→ **RECORD EXCERPTS**:
(** The Z-report of a day that has not come is refused. Otherwise it is always served,
    with the day's figures, and changes nothing; it carries a gateway comparison, or one
    reason why it does not: the day is still trading, the gateway did not answer in time,
    or our own scoping query failed. The comparison lists only events of this day's
    orders, out of those nobody has acted on. *)
Theorem z_report gw now day rollups late scopingFails db :
  let current := businessDayAt config tzOffset now in
  let answer := run gw (zReport localeCompare config tzOffset now day rollups late scopingFails) db in
  if decide (textLt current day) then answer = (db, [], Err (UnprocessableRangeError "businessDay" current))
  else ∃ z, answer = (db, [], Ok z) ∧
    z = zReportOf day (bool_decide (day = current)) (totalsFor localeCompare db rollups day)
          (z_reconciliation z) (z_reconciliationUnavailable z) ∧
    (z_reconciliationUnavailable z = Some DAY_STILL_TRADING ↔ day = current) ∧
    (is_Some (z_reconciliation z) ↔ z_reconciliationUnavailable z = None) ∧
    (z_reconciliationUnavailable z = Some GATEWAY_UNREACHABLE ↔
      day ≠ current ∧ (late = true ∨ is_ok (run gw (reconcile day) db).2 = false)) ∧
    (∀ report, z_reconciliation z = Some report → ∀ e, e ∈ rr_unmatchedEvents report →
      ∃ key row pid, paymentEvents db !! key = Some row ∧ pe_providerEventId row = e ∧
        pe_paymentId row = Some pid ∧ paymentOnDay db day pid = true).
Proof.
  cbv zeta. unfold zReport, refuseIfAfterCurrent, currentBusinessDay.
  set (current := businessDayAt config tzOffset now).
  destruct (decide (textLt current day)) as [Hc|Hc].
  { by rewrite (bool_decide_eq_true_2 (textLt _ _)). }
  rewrite (bool_decide_eq_false_2 (textLt _ _)) by done. unfold Read. cbn [run fst snd].
  rewrite oneDay_spec. set (row := totalsFor _ _ _ _).
  destruct (decide (day = current)) as [Hd|Hd].
  { rewrite (bool_decide_eq_true_2 (day = current)) by done. eexists. split; [done|].
    cbn. split_and!; try done; naive_solver. }
  rewrite (bool_decide_eq_false_2 (day = current)) by done. rewrite run_after.
  destruct (reconcile_reads gw day db) as [r Hr]. rewrite Hr. unfold reconcileWithDeadline.
  destruct late.
  { cbn. eexists. split; [done|]. cbn. split_and!; try done; naive_solver. }
  rewrite Hr. destruct r as [report|e].
  - destruct scopingFails; cbn; (eexists; split; [done|]); cbn; split_and!; try done; try naive_solver.
    intros report' [= <-] e. cbn. unfold unmatchedEventsForDay.
    intros ([key ev] & -> & ([Hin Hp] & Hev%elem_of_map_to_list)%list_elem_of_filter)%list_elem_of_fmap.
    cbn in *. destruct (pe_paymentId ev) as [pid|] eqn:E; [|done]. by exists key, ev, pid.
  - cbn. eexists. split; [done|]. cbn. split_and!; try done; naive_solver.
Qed.
End zreport.

(** ** At the shop of the scenario *)

(** A collation: the order of code units. *)
Definition codeUnits (s t : string) : Z :=
  match String.compare s t with Lt => -1 | Eq => 0 | Gt => 1 end.

#[export] Instance codeUnits_orders : Comparison codeUnits.
Proof.
  assert (∀ s t, codeUnits s t ≤ 0 ↔ textLe s t) as H.
  { intros s t. unfold codeUnits, textLe. destruct (String.compare s t); split; try lia; try done. }
  split.
  - intros s t Hst. apply H. destruct (textLe_total s t) as [Hle|Hle]; [|done].
    apply H in Hle. lia.
  - intros s t u H1%H H2%H. apply H. by etrans.
Qed.

(** 2025-07-23, the scenario's day. *)
Definition shopDay : Z := 20292.

Lemma shopDay_label : dayLabel shopDay = "2025-07-23".
Proof. reflexivity. Qed.

Lemma commonDay_shop n : Z.abs n ≤ 100 → commonDay (shopDay + n).
Proof. unfold commonDay, shopDay. change (dayFromYear 1000) with (-354285). change (dayFromYear 10000) with 2932897. lia. Qed.

Lemma day_reconciles_witness :
  let row := liveRow codeUnits (pool_db Shop.closing) "2025-07-23" in
  rw_revenueMinor row = 34500 ∧ rw_refundsMinor row = 23000 ∧
  0 ≤ rw_refundsMinor row ≤ rw_revenueMinor row ∧
  rw_revenueMinor row = sumZ it_revenueMinor (rw_topItems row).
Proof.
  destruct (day_reconciles (port := stripePort) Shop.config Shop.tzOffset Shop.sha256 codeUnits
    Shop.closing "2025-07-23" Shop.closing_reachable) as (_ & _ & Hi & Hb & _).
  split; [vm_compute; reflexivity|]. split; [vm_compute; reflexivity|]. exact (conj Hb Hi).
Defined.

Lemma sales_by_day_witness :
  ∃ report, salesReport codeUnits Shop.config Shop.tzOffset Shop.noon
      (dayLabel (shopDay + -2)) (dayLabel (shopDay + 0)) by_day (pool_db Shop.closing) ∅ = Ok report ∧
    sb_revenueMinor <$> sp_buckets report = [0; 0; 34500] ∧ sp_provisional report = true.
Proof.
  eexists. rewrite (sales_by_day codeUnits Shop.config Shop.tzOffset Shop.noon (shopDay + -2) (shopDay + 0)
    (pool_db Shop.closing) ∅ (commonDay_shop (-2) ltac:(lia)) (commonDay_shop 0 ltac:(lia)) ltac:(lia)).
  split; [vm_compute; reflexivity|]. split; vm_compute; reflexivity.
Defined.

Lemma hours_add_up_witness :
  sumZ sb_revenueMinor (hourlyBuckets Shop.config Shop.tzOffset (pool_db Shop.closing)
    (dayLabel (shopDay + 0)) (dayLabel (shopDay + 0))) = 34500.
Proof.
  destruct (hours_add_up (port := stripePort) Shop.config Shop.tzOffset Shop.sha256 codeUnits
    Shop.closing (shopDay + 0) (shopDay + 0) Shop.closing_reachable
    (commonDay_shop 0 ltac:(lia)) (commonDay_shop 0 ltac:(lia))) as [-> _].
  - intros oid o Ho. exists (shopDay + 0). split; [exact (commonDay_shop 0 ltac:(lia))|].
    assert (map_Forall (fun _ o => o_businessDay o = "2025-07-23") (orders (pool_db Shop.closing))) as Hall.
    { apply (bool_decide_eq_true_1 _). vm_compute. reflexivity. }
    exact (Hall oid o Ho).
  - vm_compute. reflexivity.
Defined.

(** The next night, after nights that wrote nothing. *)
Definition night : Z := Shop.noon + 38 * 3600000.

Lemma nightly_catches_up_witness :
  finalized (rollUpYesterday codeUnits Shop.config Shop.tzOffset night (pool_db Shop.closing)
    (fun _ => Ok (pool_db Shop.closing)) ∅).2 "2025-07-23" = true.
Proof.
  refine (nightly_catches_up codeUnits Shop.config Shop.tzOffset night (fun _ => Ok (pool_db Shop.closing))
    (pool_db Shop.closing) ∅ "2025-07-23" "o2" Shop.paid_o2 _ _ Shop.find_o2 _ _ _).
  - vm_compute. reflexivity.
  - intros d. reflexivity.
  - reflexivity.
  - vm_compute. discriminate.
  - vm_compute. discriminate.
Defined.

Lemma reroll_reports_witness :
  ∃ rollups1 rollups2 correction,
    (∃ c, rollDay codeUnits Shop.config Shop.tzOffset night "2025-07-23" (pool_db Shop.midday) ∅
      = Ok (liveRow codeUnits (pool_db Shop.midday) "2025-07-23", c, rollups1)) ∧
    rollDay codeUnits Shop.config Shop.tzOffset night "2025-07-23" (pool_db Shop.closing) rollups1
      = Ok (liveRow codeUnits (pool_db Shop.closing) "2025-07-23", correction, rollups2).
Proof.
  destruct (reroll_reports codeUnits Shop.config Shop.tzOffset night (pool_db Shop.midday)
    (pool_db Shop.closing) night "2025-07-23" ∅) as (r1 & r2 & c & H1 & H2 & _).
  - vm_compute. reflexivity.
  - vm_compute. reflexivity.
  - exists r1, r2, c. exact (conj H1 H2).
Defined.

Lemma leaderboard_conserves_witness :
  let latte q := {| it_menuItemId := "m1"; it_name := "Latte"; it_quantity := q; it_revenueMinor := 100 * q |} in
  let flat q := {| it_menuItemId := "m1"; it_name := "Flat white"; it_quantity := q; it_revenueMinor := 100 * q |} in
  let days := [("2025-07-22", [latte 3]); ("2025-07-23", [flat 2])] in
  NoDup (it_menuItemId <$> mergedItems codeUnits days) ∧
  mergeTopItems codeUnits days 10 =
    [{| it_menuItemId := "m1"; it_name := "Flat white"; it_quantity := 5; it_revenueMinor := 500 |}].
Proof.
  intros latte flat days.
  destruct (leaderboard_conserves codeUnits days 10 codeUnits_orders) as (_ & Hn & _).
  split; [exact Hn|]. vm_compute. reflexivity.
Defined.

→ **TASK DETAILS**: Among the lines above, repeat exactly those from the line with "- exists r1, r2, c. exact (conj H1 H2)." to the line with "destruct (leaderboard_conserves codeUnits", counting both ends.

→ **YOUR RESPONSE**:
  - exists r1, r2, c. exact (conj H1 H2).
Defined.

Lemma leaderboard_conserves_witness :
  let latte q := {| it_menuItemId := "m1"; it_name := "Latte"; it_quantity := q; it_revenueMinor := 100 * q |} in
  let flat q := {| it_menuItemId := "m1"; it_name := "Flat white"; it_quantity := q; it_revenueMinor := 100 * q |} in
  let days := [("2025-07-22", [latte 3]); ("2025-07-23", [flat 2])] in
  NoDup (it_menuItemId <$> mergedItems codeUnits days) ∧
  mergeTopItems codeUnits days 10 =
    [{| it_menuItemId := "m1"; it_name := "Flat white"; it_quantity := 5; it_revenueMinor := 500 |}].
Proof.
  intros latte flat days.
  destruct (leaderboard_conserves codeUnits days 10 codeUnits_orders) as (_ & Hn & _).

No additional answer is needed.